You subtract your adjusted cost basis from your net selling price when you sell the building. Your net selling price is what you sell the property for after closing costs and commissions. The profit that you gain, if you do have a profit, is subject to capital gains taxes. If your building is sold for more than the depreciated value or the adjusted cost basis less all the depreciation that you claimed as the building owner, Section 1250 recapture tax must also be paid by you on the difference between your depreciated value and the adjusted cost basis.
You might complicate things if you bought your building through a section 1031 tax-deferred exchange because you just carried your old building’s basis forward.
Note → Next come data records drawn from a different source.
(** The ownership check: the handler goes on only when it succeeded. *)
Lemma wpa_ownership caller w tr db Q :
  identity_verified tr caller ->
  (forall s tr' db', tr ⊆ tr' -> future db db' -> Q (Err (AppError.WalletOwnership s)) tr' db') ->
  (forall tr' db', tr ⊆ tr' -> future db db' -> ownership_checked tr' w -> Q (Ok tt) tr' db') ->
  wpa (check_wallet_ownership caller w) tr db Q.
Proof.
  intros Hid Herr Hok. unfold check_wallet_ownership, map_err_.
  apply wpa_bind, wpa_call; [done |]. intros db1 [[] | e] tr' Hf _ Htr Hin; apply wpa_ret.
  - apply Hok; [done | done | by exists caller].
  - by apply Herr.
Qed.

(** An error of the send use case: [AlreadyPaid] only when there is something stored under
    the hash. *)
Definition conflict_found (h : PaymentHash.t) (e : AppError.t) (db : DbState) : Prop :=
  match e with
  | AppError.Payment (PaymentError.AlreadyPaid _) => is_Some (payments db !! h)
  | _ => True
  end.

Definition refused (text : string) (e : AppError.t) (db : DbState) : Prop :=
  match e with
  | AppError.Payment (PaymentError.AlreadyPaid _) => already_paid text db
  | _ => True
  end.

Lemma conflict_refused text h e db :
  request_hash text h -> conflict_found h e db -> refused text e db.
Proof. intros Hr. destruct e as [| [] | | | | | |]; try done. simpl. exists h. auto. Qed.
If there’s a $250,000 remaining basis to your old building and you sold it for $1,000,000, that money would only bring a $250,000 basis forward. If you bought a $1,500,000 building using the $1,000,000, you’ll get $750,000 as the new basis. The $500,000 of new money or debt that you put in produces the $500,000 of the basis. What carried forward on the $1,000,000 that you put into the exchange is the $250, 0000.
A couple of things to bear in mind. First, make sure you keep careful records of everything that goes into the calculation of your property’s basis. The IRS will want to see the substantiation of all the costs if you are ever audited. You never want to make any mistakes with taxes as you may end up paying more when it’s time to file your tax returns. Second, it may also be best to consult with a tax professional who can provide you the most up-to-date information and trends since tax laws and rules can change periodically.